Não houve melhoras significativas.

In [None]:
# Visualizando acurácia diretamente
from sklearn.metrics import accuracy_score

forest_clf.fit(X_train, y_train)
forest_pred = forest_clf.predict(X_test)
accuracy_score(y_test, forest_pred)

In [None]:
# Dando shift nas imagens
from scipy.ndimage.interpolation import shift

def shift_digit(digit_array, dx, dy, new=0):
    return shift(digit_array.reshape(28, 28), [dy, dx], cval=new).reshape(784)

In [None]:
X_train_expanded = [X_train]
y_train_expanded = [y_train]
for dx, dy in ((1, 0), (-1, 0), (0, 1), (0, -1)):
    shifted_images = np.apply_along_axis(shift_digit, axis=1, arr=X_train, dx=dx, dy=dy)
    X_train_expanded.append(shifted_images)
    y_train_expanded.append(y_train)

X_train_expanded = np.concatenate(X_train_expanded)
y_train_expanded = np.concatenate(y_train_expanded)
X_train_expanded.shape, y_train_expanded.shape

In [None]:
# Verificando se houve mudanças na acurácia
forest_clf.fit(X_train_expanded, y_train_expanded)

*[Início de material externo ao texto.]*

(** The overlap of [{0, 0, 10, 10}] and [{5, 5, 10, 10}] is [{5, 5, 5, 5}]. *)
Lemma collision_rec_overlap_witness :
  let A := mkRectangle $0 $0 $10 $10 in
  let B := mkRectangle $5 $5 $10 $10 in
  (RL_CheckCollisionRecs A B = false ->
   RL_GetCollisionRec A B = mkRectangle $0 $0 $0 $0
   /\ (rec_area (RL_GetCollisionRec A B) =? $0) = true)
  /\ (rec_positive_extent A -> rec_positive_extent B ->
      (RL_CheckCollisionRecs A B = true <->
         F32.lt $0 (rec_width (RL_GetCollisionRec A B))
         /\ F32.lt $0 (rec_height (RL_GetCollisionRec A B)))).
Proof.
  apply (collision_rec_overlap (mkRectangle $0 $0 $10 $10) (mkRectangle $5 $5 $10 $10));
    vm_compute; repeat split.
Defined.

(** The scenarios of the specification. *)
Example collision_rec_scenarios :
  RL_GetCollisionRec (mkRectangle $0 $0 $10 $10) (mkRectangle $5 $5 $10 $10)
  = mkRectangle $5 $5 $5 $5
  /\ RL_CheckCollisionRecs (mkRectangle $0 $0 $10 $10) (mkRectangle $5 $5 $10 $10) = true
  /\ RL_GetCollisionRec (mkRectangle $0 $0 $5 $5) (mkRectangle $10 $10 $5 $5)
     = mkRectangle $0 $0 $0 $0
  /\ RL_CheckCollisionRecs (mkRectangle $0 $0 $5 $5) (mkRectangle $10 $10 $5 $5) = false.
Proof. vm_compute. repeat split. Qed.

(** ** Algebra of the binary32 operations *)

Module F32Algebra.

Import F32.
Local Open Scope Z_scope.

(** The sign of a rounded result is the sign handed to the rounding. *)
Lemma binary_round_aux_opp (s : bool) (m e : Z) (l : location) :
  binary_round_aux prec emax (negb s) m e l
  = SFopp (binary_round_aux prec emax s m e l).
Proof.
  unfold binary_round_aux.
  destruct (shr_fexp prec emax m e l) as [mrs' e'].
  destruct (shr_fexp prec emax _ e' loc_Exact) as [mrs'' e''].
  destruct (shr_m mrs''); try reflexivity.
  destruct (e'' <=? emax - prec); reflexivity.
Qed.

Lemma binary_round_aux_nonneg (m e : Z) (l : location) :
  nonneg_or_nan (binary_round_aux prec emax false m e l) = true.
Proof.
  unfold binary_round_aux.
  destruct (shr_fexp prec emax m e l) as [mrs' e'].
  destruct (shr_fexp prec emax _ e' loc_Exact) as [mrs'' e''].
  destruct (shr_m mrs''); try reflexivity.
  destruct (e'' <=? emax - prec); reflexivity.
Qed.

Lemma binary_round_opp (s : bool) (m : positive) (e : Z) :
  binary_round prec emax (negb s) m e = SFopp (binary_round prec emax s m e).
Proof.
  unfold binary_round.
  destruct (shl_align m e _) as [mz ez]. apply binary_round_aux_opp.
Qed.

(** Rounding the opposite integer gives the opposite number; a zero
    integer gives [+0] either way. *)
Lemma binary_normalize_opp (m e : Z) :
  m <> 0 ->
  binary_normalize prec emax (- m) e false
  = SFopp (binary_normalize prec emax m e false).
Proof.
  destruct m as [|m|m]; intros H; [contradiction| |]; simpl.
  - exact (binary_round_opp false m e).
  - pose proof (binary_round_opp true m e) as E. simpl in E. rewrite E.
    destruct (binary_round prec emax true m e) as [[]|[]| |[] m' e']; reflexivity.
Qed.

Lemma mul_comm (x y : float) : mul x y = mul y x.
Proof.
  unfold mul.
  destruct x as [sx|sx| |sx mx ex], y as [sy|sy| |sy my ey]; simpl;
    rewrite ?(xorb_comm sx sy); try reflexivity.
  now rewrite (Pos.mul_comm mx my), (Z.add_comm ex ey).
Qed.

Lemma add_comm (x y : float) : add x y = add y x.
Proof.
  unfold add.
  destruct x as [sx|sx| |sx mx ex], y as [sy|sy| |sy my ey]; simpl; try reflexivity;
    try (destruct sx, sy; reflexivity).
  rewrite (Z.min_comm ex ey). f_equal. apply Z.add_comm.
Qed.

Lemma mul_opp_l (x y : float) : mul (SFopp x) y = SFopp (mul x y).
Proof.
  unfold mul.
  destruct x as [sx|sx| |sx mx ex], y as [sy|sy| |sy my ey]; simpl;
    rewrite <- ?negb_xorb_l; try reflexivity.
  apply binary_round_aux_opp.
Qed.

Lemma mul_opp_r (x y : float) : mul x (SFopp y) = SFopp (mul x y).
Proof. now rewrite mul_comm, mul_opp_l, mul_comm. Qed.

Lemma opp_involutive (x : float) : SFopp (SFopp x) = x.
Proof. destruct x as [s|s| |s m e]; simpl; rewrite ?negb_involutive; reflexivity. Qed.

(** [-x * -x = x * x] *)
Lemma square_opp (x : float) : mul (SFopp x) (SFopp x) = mul x x.
Proof. now rewrite mul_opp_l, mul_opp_r, opp_involutive. Qed.

(** [y - x] is the opposite of [x - y], unless both are [+0]. *)
Lemma sub_swap (x y : float) :
  sub y x = SFopp (sub x y)
  \/ (sub x y = S754_zero false /\ sub y x = S754_zero false).
Proof.
  unfold sub.
  destruct x as [sx|sx| |sx mx ex], y as [sy|sy| |sy my ey]; simpl;
    try (left; reflexivity);
    try (destruct sx, sy; simpl; (left; reflexivity) || (right; split; reflexivity)).
  all: try (left; now rewrite ?negb_involutive).
  rewrite (Z.min_comm ey ex).
    set (a := cond_Zopp sx (Z.pos (fst (shl_align mx ex (Z.min ex ey))))).
    set (b := cond_Zopp sy (Z.pos (fst (shl_align my ey (Z.min ex ey))))).
  destruct (Z.eq_dec (a - b) 0) as [E|E].
  - right. replace (b - a) with 0 by lia. rewrite E. split; reflexivity.
  - left. replace (b - a) with (- (a - b)) by lia.
    now apply binary_normalize_opp.
Qed.

(** The square of a difference does not depend on its direction. *)
Lemma square_sub_swap (x y : float) :
  mul (sub y x) (sub y x) = mul (sub x y) (sub x y).
Proof.
  destruct (sub_swap x y) as [E|[E1 E2]].
  - rewrite E. apply square_opp.
  - now rewrite E1, E2.
Qed.
(** C33: in a deployment whose hierarchy, root segment and topology all pass
    validation, agent names are distinct and every agent's first key has a
    parent in the hierarchy, held by the segment of the provider its binding
    names (the root or another agent of the topology). *)
Theorem topology_parent_resolves `{!Regexp} h tp rootSeg rootBindings :
  KeyHierarchy.Validate h = None →
  ValidateRootSegment h rootSeg rootBindings = None →
  ValidateTopologyAgainstHierarchy h tp rootSeg rootBindings = None →
  NoDup (ts_Name <$> Topology.tp_Segments tp) ∧
  ∀ seg, seg ∈ Topology.tp_Segments tp →
    ∃ kb agent pseg parent,
      ts_KeyBindings seg !! hs_StartKind (ts_Segment seg) = Some kb ∧
      kb_ParentKeyProvider kb = Some agent ∧
      provides rootSeg tp agent pseg ∧
      FindParentKeySpec h (hs_StartKind (ts_Segment seg)) = Some parent ∧
      SegmentContains h pseg (ks_Kind parent) = true.
Proof.
  intros Hwf%KeyHierarchy.Validate_wf Hroot [Hnd Hsegs]%topology_inv. split; [done|].
  intros seg Hseg. destruct (Hsegs seg Hseg) as [Ha Hp].
  destruct (agent_segment_inv _ _ _ Ha) as (Hv & Ht & _ & _ & (kb & Hkb & [agent Hagent] & _)).
  specialize (Hp _ _ Hkb). pose proof (wf_kinds _ Hwf) as Hk.
  destruct (provider_table rootSeg tp !! agent) as [pseg|] eqn:Epr;
    [|by simpl in Hp; rewrite Hagent, Epr in Hp].
  pose proof (provider_table_lookup _ _ _ _ Epr) as Hprov.
  assert (0 <= IndexOf h (hs_StartKind pseg) <= IndexOf h (hs_EndKind pseg))%Z as Hr.
  { destruct Hprov as [[_ ->]|(seg' & Hseg' & _ & <-)].
    - apply or_else_None in Hroot as [Hroot _]. by eapply segment_range.
    - destruct (Hsegs seg' Hseg') as [(Hv' & _)%agent_segment_inv _]. by eapply segment_range. }
  destruct (FindParentKeySpec h (hs_StartKind (ts_Segment seg))) as [p|] eqn:Efp.
  - exists kb, agent, pseg, p. split_and!; [done..|].
    eapply check_parent_provider_None; eauto; lia.
  - exfalso. unfold FindParentKeySpec in Efp. apply segment_range in Hv.
    destruct (Z.leb_spec (IndexOf h (hs_StartKind (ts_Segment seg))) 0) as [Hle|Hgt].
    + rewrite (wf_root_index h) in Ht; [done..|lia].
    + apply lookup_ge_None in Efp.
      destruct (IndexOf_range h (hs_StartKind (ts_Segment seg))); lia.
Qed.

(** *** A deployment that passes every check *)

Module Deployment.
#[local] Instance no_regexp : Regexp := λ _, None.

Definition labels : LabelsSpec.t := LabelsSpec.mk ∅ true.
Definition spec_ (kind role : string) : KeySpec :=
  KeySpec.mk kind role KeyAlgorithmAES256 labels.
Definition h : KeyHierarchy := KeyHierarchy.mk "h"
  [spec_ "K0" KeyRoleRoot; spec_ "K1" KeyRoleKek; spec_ "K2" KeyRoleTek; spec_ "K3" KeyRoleDek].
Definition crypt : CryptorSpec := mkCryptorSpec "c" "aes256gcm" None.
Definition seal : SealerSpec := mkSealerSpec "s" TypeStaticSecret None None.
Definition rootSeg := mkHierarchySegment "K0" "K1".
Definition rootBindings : Bindings := {["K1" := mkKeyBinding None (Some crypt) None None]}.
Definition agentSeg := mkHierarchySegment "K2" "K3".
Definition agentBindings : Bindings :=
  {["K2" := mkKeyBinding (Some seal) (Some crypt) None (Some "root");
    "K3" := mkKeyBinding None (Some crypt) None None]}.
Definition tp : Topology :=
  Topology.mk [mkTopologySegment "eu" agentSeg agentBindings ∅].

Lemma kinds_nodup : NoDup (ks_Kind <$> h_KeySpecs h).
Proof. by apply (bool_decide_unpack _); vm_compute. Qed.

Lemma parent_spec_is_predecessor_witness :
  match FindParentKeySpec h (ks_Kind (spec_ "K2" KeyRoleTek)) with
  | None => 2 = 0
  | Some p => ∃ j, 2 = S j ∧ h_KeySpecs h !! j = Some p ∧ ks_Role p ≠ KeyRoleDek
  end.
Proof.
  apply (KeyHierarchy.parent_spec_is_predecessor h 2 (spec_ "K2" KeyRoleTek));
    vm_compute; reflexivity.
Defined.

Lemma agent_segment_sound_witness :
  SegmentContains h agentSeg "K3" = true ∧ is_Some (agentBindings !! "K3").
Proof.
  assert (SegmentContains h agentSeg "K3" = true) as Hc by (vm_compute; reflexivity).
  split; [exact Hc|].
  apply (proj1 (agent_segment_sound h agentSeg agentBindings kinds_nodup eq_refl)). exact Hc.
Defined.

Lemma topology_parent_resolves_witness :
  ∃ agent parent,
    FindParentKeySpec h "K2" = Some parent ∧ provides rootSeg tp agent rootSeg ∧
    SegmentContains h rootSeg (ks_Kind parent) = true.
Proof.
  destruct (proj2 (topology_parent_resolves h tp rootSeg rootBindings eq_refl eq_refl eq_refl)
              (mkTopologySegment "eu" agentSeg agentBindings ∅) (list_elem_of_here _ _))
    as (kb & agent & pseg & parent & Hkb & Hag & Hprov & Hp & Hc).
  exists agent, parent. vm_compute in Hkb. injection Hkb as <-. vm_compute in Hag.
  injection Hag as <-.
  destruct Hprov as [[_ ->]|(seg & Hin & Hn & _)].
  - split; [exact Hp|]. split; [left; split; reflexivity|exact Hc].
  - exfalso. apply list_elem_of_singleton in Hin. subst seg. vm_compute in Hn. discriminate.
Defined.
End Deployment.
End SegmentValidation.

forest_pred_ex = forest_clf.predict(X_test)
accuracy_score(y_test, forest_pred_ex)

Wow!

In [None]:
# Aplicando gridsearch
from sklearn.model_selection import GridSearchCV

# Number of trees in random forest
n_estimators = [int(x) for x in np.linspace(start = 200, stop = 2000, num = 10)]
# Number of features to consider at every split
max_features = ['auto', 'sqrt']
# Maximum number of levels in tree
max_depth = [int(x) for x in np.linspace(10, 110, num = 11)]
max_depth.append(None)
# Minimum number of samples required to split a node
min_samples_split = [2, 5, 10]
# Minimum number of samples required at each leaf node
min_samples_leaf = [1, 2, 4]
# Method of selecting samples for training each tree
bootstrap = [True, False]
# Create the random grid
random_grid = {'n_estimators': n_estimators,
               'max_features': max_features,
               'max_depth': max_depth,
               'min_samples_split': min_samples_split,
               'min_samples_leaf': min_samples_leaf,
               'bootstrap': bootstrap}

forest_clf_grid = RandomForestClassifier()
grid_search_forest = GridSearchCV(forest_clf_grid, random_grid, cv=5, verbose=3,)